Are $20 Scratch-Offs Better Than $1 Ones?
Short answer: on the numbers, yes — but not in the way most people hope. Higher-priced scratch-offs come with genuinely better odds and payout percentages. They just don't erase the house edge. Here's what the price point actually buys you.
Higher price, better odds — really
This isn't a myth. State lotteries build pricier tickets with a higher payout percentage (the share of sales returned as prizes) and better overall odds of winning anything. A $1 game might return roughly 60–65 cents on the dollar over its whole run; a $20–$50 game often returns 75–80 cents. More of your money is in the prize pool at higher price points.
The catch: it's still a loss on average
"Better" here means "less bad." Even an 80% payout means you lose 20 cents per dollar on average — that's how lotteries fund public programs. Spending more per ticket doesn't flip the math in your favor; it just narrows the gap. If you raise your budget chasing better odds, you can easily lose more in absolute dollars.
The smarter way to use this
Decide your total budget first. Then, if maximizing value is the goal, buy fewer higher-value tickets instead of a pile of $1 games — and within that price point, pick the specific game with the most prizes still unclaimed. Browse by price on any state page (for example, $20 Texas scratch-offs) to see which games at your price actually still have their top prizes.
No price point beats the lottery — PrizesLeft just helps you get the most for whatever you choose to spend. 18+ (21+ in some states) · 1-800-GAMBLER.
Frequently asked questions
+ - Do more expensive scratch-offs have better odds?

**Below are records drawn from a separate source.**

(** * Archives *)

Definition member_name (m : Member) : string := TrimSuffix (tar_Name m) "/".

(** What the reader lets a member be: a directory, or a regular file without
    executable bits or extended metadata, allowed by the contract and delivered whole. *)
Definition plain_member (c : SubmissionContract) (m : Member) : Prop :=
  ValidatePath (member_name m) = Ok tt ∧
  (tar_Typeflag m = TypeDir ∨
   (tar_Typeflag m = TypeReg ∨ tar_Typeflag m = TypeRegA) ∧
   Z.land (tar_Mode m) executable_bits = 0 ∧ tar_PAXRecords m = 0 ∧ tar_Xattrs m = 0 ∧
   allowedFile (member_name m) c = true ∧ len (tar_content m) = tar_Size m).

Definition member_files (ms : list Member) : list (string * Bytes) :=
  omap (λ m, if bool_decide (tar_Typeflag m = TypeDir) then None
             else Some (member_name m, tar_content m)) ms.

Lemma len_string_of l : len (string_of l) = lenl l.
Proof. unfold len, lenl. by rewrite <-length_list_of, list_of_string_of. Qed.

(** A member read to exactly its declared size was delivered whole. *)
Lemma read_member_whole m data : 0 ≤ tar_Size m < 2 ^ 62 →
  read_member m = Ok data → len data = tar_Size m → data = tar_content m.
Proof.
  unfold read_member. intros Hs. rewrite wrap64_id by (unfold int64_range; lia).
  assert (∀ d, string_of (take (Z.to_nat (tar_Size m + 1)) (list_of (tar_content m))) = d →
    len d = tar_Size m → d = tar_content m) as Hw.
  { intros d <-. rewrite len_string_of. unfold lenl. rewrite length_take. intros Hl.
    apply list_of_inj. rewrite list_of_string_of, take_ge; [done|]. lia. }
  destruct (tar_error m); [destruct (_ <? _)|]; intros HR Hl; simplify_eq; by apply Hw.
Qed.

Definition names_of (fs : list (string * Bytes)) : list string := fs.*1.

Lemma member_files_names ms n : n ∈ (member_files ms).*1 → n ∈ member_name <$> ms.
Proof.
  intros ([a d] & -> & (m & Hm & Hf)%list_elem_of_omap)%list_elem_of_fmap.
  case_bool_decide; [done|]. injection Hf as <- <-. apply list_elem_of_fmap. eauto.
Qed.

(** One member: what an accepted iteration has checked and recorded. *)
Lemma member_step_ok c compressed files seen total next r :
  submissionContract_MaxBytes c ≤ 2 ^ 26 → 0 ≤ total ≤ submissionContract_MaxBytes c →
  member_step c compressed (files, seen, total) next = Ok r →
  ∃ m, next = Ok m ∧ plain_member c m ∧ Fold (member_name m) ∉ seen ∧
    r = (list_to_map (member_files [m]) ∪ files, {[Fold (member_name m)]} ∪ seen,
         total + sum_len (member_files [m])) ∧
    total + sum_len (member_files [m]) ≤ submissionContract_MaxBytes c.
Proof.
  intros Hc Ht E. destruct next as [m|]; [|done]. exists m. unfold member_step in E.
  fold (member_name m) in E. ok_steps E. bool_prop. unfold member_files. simpl.
  destruct (bool_decide (tar_Typeflag m = TypeDir)) eqn:Hdir; bool_prop.
  { simplify_eq. simpl. rewrite Z.add_0_r, (left_id_L ∅ (∪)).
    split_and!; try done; [|lia]. destruct r0. split; [done|by left]. }
  ok_steps E. bool_prop. rewrite wrap64_id in * by (unfold int64_range; lia). simplify_eq/=.
  assert (r1 = tar_content m) as -> by (apply read_member_whole; [lia|done|done]).
  rewrite wrap64_id by (unfold int64_range; lia).
  rewrite insert_union_singleton_l, Z.add_0_r. split_and!; try done; try lia.
  destruct r0. split; [done|]. right. split_and!; try done.
  match goal with HR : (negb _ && negb _) = false |- _ => apply andb_false_iff in HR as [HR|HR] end;
    bool_prop; auto.
Qed.

(** The loop over the members. *)
Lemma member_loop c compressed ms : submissionContract_MaxBytes c ≤ 2 ^ 26 →
  ∀ files seen total st, 0 ≤ total ≤ submissionContract_MaxBytes c →
  foldM (member_step c compressed) (files, seen, total) ms = Ok st →
  ∃ headers, ms = Ok <$> headers ∧ Forall (plain_member c) headers ∧
    NoDup ((λ m, Fold (member_name m)) <$> headers) ∧
    (∀ m, m ∈ headers → Fold (member_name m) ∉ seen) ∧
    st.1.1 = list_to_map (member_files headers) ∪ files ∧
    st.2 = total + sum_len (member_files headers) ∧ st.2 ≤ submissionContract_MaxBytes c.
Proof.
  intros Hc. induction ms as [|next ms IH]; intros files seen total st Ht HF; simpl in HF.
  { simplify_eq. exists []. simpl. rewrite (left_id_L ∅ (∪)).
    split_and!; try constructor; try done; try lia; set_solver. }
  ok_step HF. apply member_step_ok in E as (m & -> & Hm & Hs & -> & Hb); [|done..].
  pose proof (sum_len_nonneg (member_files [m])) as Hpos.
  apply IH in HF as (hs & -> & HA & Hnd & Hdis & Hf & Htot & Hmax); [|lia].
  assert (Fold (member_name m) ∉ ((λ m, Fold (member_name m)) <$> hs)) as Hnew.
  { intros (x & Hx & Hxs)%list_elem_of_fmap. apply (Hdis x Hxs). rewrite <-Hx. set_solver. }
  exists (m :: hs). change (m :: hs) with ([m] ++ hs). unfold member_files in *.
  rewrite omap_app, list_to_map_app. split_and!; try done.
  - by constructor.
  - by constructor.
  - intros x [->|Hx]%elem_of_cons; [done|]. specialize (Hdis x Hx). set_solver.
  - rewrite Hf, (map_union_comm (list_to_map (omap _ [m])) (list_to_map (omap _ hs))), (assoc_L (∪)); [done|].
    apply map_disjoint_spec. intros n x y Hx Hy. apply Hnew.
    apply elem_of_list_to_map_2, (list_elem_of_fmap_2 fst) in Hx, Hy.
    apply member_files_names in Hx, Hy. simpl in *.
    apply list_elem_of_singleton in Hx. subst n. apply list_elem_of_fmap in Hy as (z & Hz & Hzs).
    apply list_elem_of_fmap. exists z. by rewrite Hz.
  - rewrite Htot, sum_len_app. lia.
Qed.
Lemma unwrap_wrapped `{!MaterialCodec} host private ephemeral key nonce m context capsule :
  NewPrivateKey host = Ok private → NewPrivateKey key = Ok ephemeral →
  WrapSuiteKey (Ok ephemeral) nonce (PublicOf private) m context = Ok capsule →
  UnwrapSuiteKey host capsule context = Ok m.
Proof.
  intros Hpriv Heph HW. unfold WrapSuiteKey in HW. ok_steps HW. simplify_eq.
  destruct r. rewrite (public_parses _ _ Hpriv) in E0. simplify_eq.
  pose proof (material_size m r2 E E2) as Hsize.
  apply seal_length in E4 as Hlen. apply seal_ok in E4 as HS. destruct HS as (Hk & Hn & Hct).
  unfold UnwrapSuiteKey. cbn [keyCapsule_Algorithm keyCapsule_ContextDigest keyCapsule_Nonce
    keyCapsule_Ciphertext keyCapsule_EphemeralPublicKey].
  rewrite !String.eqb_refl, Hn. cbn [negb orb Z.eqb Pos.eqb].
  assert (slice 16 (String.length r4) r4 = GcmSeal (hkdfSuiteKey r1 context) r3 r2 context) as ->
    by (rewrite Hct; by apply slice_rest).
  rewrite seal_len. destruct (len r2 + 16 >? 4096) eqn:EB; bool_prop; [lia|].
  rewrite Hpriv, (public_parses _ _ Heph), ecdh_agrees, E1.
  rewrite <-Hct, (proj2 (OpenSecret_ok _ _ _ r2)); [|split; [by eexists|lia]].
  by rewrite (material_codec _ _ E E2), E.
Qed.

(** What [SealHiddenSuite] guarantees of its material. *)
Lemma sealed_suite rk rs plaintext ct m : SealHiddenSuite rk rs plaintext = Ok (ct, m) →
  ∃ canonical, Transform plaintext = Ok canonical ∧
    suiteKeyMaterial_PlaintextDigest m = DigestBytes canonical ∧
    EncryptSuiteObject m canonical "source" = Ok ct.
Proof.
  unfold SealHiddenSuite. intros HS. ok_steps HS. simplify_eq. eauto.
Qed.

(** C38: a hidden suite survives its whole journey: sealed by its author, its key
    wrapped for a host under a job's context and unwrapped by that host, the stored
    object decrypts to the canonical form of the document the author sealed. *)
Theorem hidden_suite_roundtrip `{!MaterialCodec} rk rs plaintext ct m
    host private key ephemeral nonce job capsule :
  SealHiddenSuite rk rs plaintext = Ok (ct, m) →
  (∀ canonical, Transform plaintext = Ok canonical → len canonical + 32 ≤ 2 ^ 30) →
  NewPrivateKey host = Ok private → NewPrivateKey key = Ok ephemeral →
  WrapSuiteKey (Ok ephemeral) nonce (PublicOf private) m
    (HiddenSuiteContext job (suiteKeyMaterial_Commitment m)) = Ok capsule →
  ∃ m' canonical,
    UnwrapSuiteKey host capsule (HiddenSuiteContext job (suiteKeyMaterial_Commitment m)) = Ok m' ∧
    Transform plaintext = Ok canonical ∧ DecryptSuiteObject m' ct "source" = Ok canonical.
Proof.
  intros HS Hsize Hp Hk HW. apply sealed_suite in HS as (canonical & HT & Hd & HE).
  exists m, canonical. split_and!; [by eapply unwrap_wrapped|done|].
  apply decrypt_encrypted; [done|by apply Hsize|done].
Qed.
End Capsules.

Generally yes. States design higher-priced tickets with better overall odds of winning any prize and a higher payout percentage — often around 60–65% back on a $1 game versus 75–80% on a $20–$50 game. You still lose money on average at every price point; the higher price is just less unfavorable.
+ - Is it better to buy one $20 ticket or twenty $1 tickets?
For expected value, one higher-priced ticket usually returns more per dollar than a stack of $1 games. For entertainment time, twenty $1 tickets give you more things to scratch. Neither wins on average — decide your budget first, then pick the price point that matches your goal.
+ - Which scratch-off price point has the best odds?
The highest price points ($20, $30, $50) almost always publish the best overall odds and payout percentages. But odds printed on the ticket don't change; what changes is how many prizes are still unclaimed, which is why it pays to check remaining prizes for a specific game rather than trusting the price alone.